Whatever she decided to do, the Lone Ranger would eventually drag his bruised and battered body into her cozy comfortable camp, and she’d have him. That much was certain.
* * *
WAKING UP WAS the hardest thing; those first few moments between sleep and full consciousness, when reality came back with a sickening rush. Mornings meant remembering over and over again, on a daily basis, all the bad things that had ever happened to him. Mornings meant losing his friends all over again. Mornings meant losing his leg all over again. Mornings meant looking at that alien contraption that now substituted for his lower left leg, lying within arm’s reach on the damp tent floor. Mornings meant fitting the socket carefully over the liner and socks covering the stump of his left leg, those eight inches remaining below the knee. Mornings meant pain. The stump was raw and inflamed from yesterday’s long struggle, and even after adjusting the number of socks over the liner, the suspension socket went on hard. It was a routine he’d never once imagined would be a part of every morning for the rest of his life, but he knew he was one of the lucky ones. He’d seen plenty of soldiers less fortunate.
He could hear the river rushing past, the light drumming of rain on the tent’s fly. He could smell the damp earth and the resiny tang of spruce, the wetness of his gear. The rain would keep the insects down, but a few more days of it and his gear would be moldering. He lay back on his sleeping bag until his breathing and heart rate had steadied. Then he did sit-ups. Fifty of them. Numbering each one under his breath. He used to do one hundred effortlessly. Now he could barely manage fifty. He needed to get fit because he was going back to Afghanistan, and he was going back as a fully functioning soldier. When he was done with the sit-ups, he rolled over and did push-ups.

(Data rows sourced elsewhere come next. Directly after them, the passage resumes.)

Lemma pass_namespaces (P : reap_unit -> Prop) trace0 reason nss : forall st us,
  (forall ns pods pod err, ns ∈ nss -> rp_ListPodsByLabel ns LabelJobID = Ok pods -> pod ∈ pods ->
     pod_job pod ≠ "" -> P (Reap ns (pod_job pod) reason err)) -> pass P trace0 st us ->
  exists vs, pass P trace0 (fold_left (evict_namespace true reason) nss st) (us ++ vs) /\
    Forall (fun ns => forall pods, rp_ListPodsByLabel ns LabelJobID = Ok pods -> Forall (handled (us ++ vs) ns) pods) nss.
Proof.
  induction nss as [|ns nss IH]; intros st us HP Hp; [exists []; rewrite app_nil_r; by split|]. cbn [fold_left].
  assert (exists vs, pass P trace0 (evict_namespace true reason st ns) (us ++ vs) /\
    forall pods, rp_ListPodsByLabel ns LabelJobID = Ok pods -> Forall (handled (us ++ vs) ns) pods) as (vs & Hp' & Hh).
  { unfold evict_namespace. destruct (rp_ListPodsByLabel ns LabelJobID) as [pods|] eqn:E.
    - destruct (pass_pods P trace0 ns reason pods st us) as (vs & ? & ?); [|done|exists vs; split; [done|by intros ? [= <-]]].
      intros pod err. eapply HP; [left|done].
    - exists []. rewrite app_nil_r. by split. }
  destruct (IH _ (us ++ vs) (fun ns' pods pod err Hin => HP ns' pods pod err (list_elem_of_further _ _ _ Hin)) Hp')
    as (ws & Hq & Hf).
  exists (vs ++ ws). rewrite app_assoc. split; [done|]. constructor; [|done].
  intros pods Hpods. eapply Forall_impl; [by apply Hh|]. intros. by apply handled_mono.
Qed.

The pain was everywhere. There was no place he didn’t hurt, but he had learned to ignore it, to live with it. They’d given him drugs for the pain at Walter Reed, but the drugs had messed up his head. He preferred the pain. It kept him focused. He needed to stay focused on his mission.
He had to find Ky because he knew she was alive. He knew this as surely as he knew that he was alive, even though by all rights they should both be dead. He’d allotted himself eight days to find her, but he’d take twice that if he had to. He wasn’t going to leave here without her.
He rolled over, sat up, reached for his pack and dragged it toward him. Inside were his provisions, and they were minimal. Dried food, first aid and personal supplies, spare clothing, tool kit, his four-pound spare prosthesis. He pulled out a protein bar and ate it, drank the water he’d purified last night. Shifted enough to open the tent door so he could see the river. Yesterday’s progress had been slow. The water levels were high from the rain, and any shoreline he might have been able to walk on was underwater. He’d had to bushwhack inland, away from the choking tangle of alder and willow that grew along the river. Each step was a conscious effort, a struggle. He’d only recently been fitted with his prosthesis.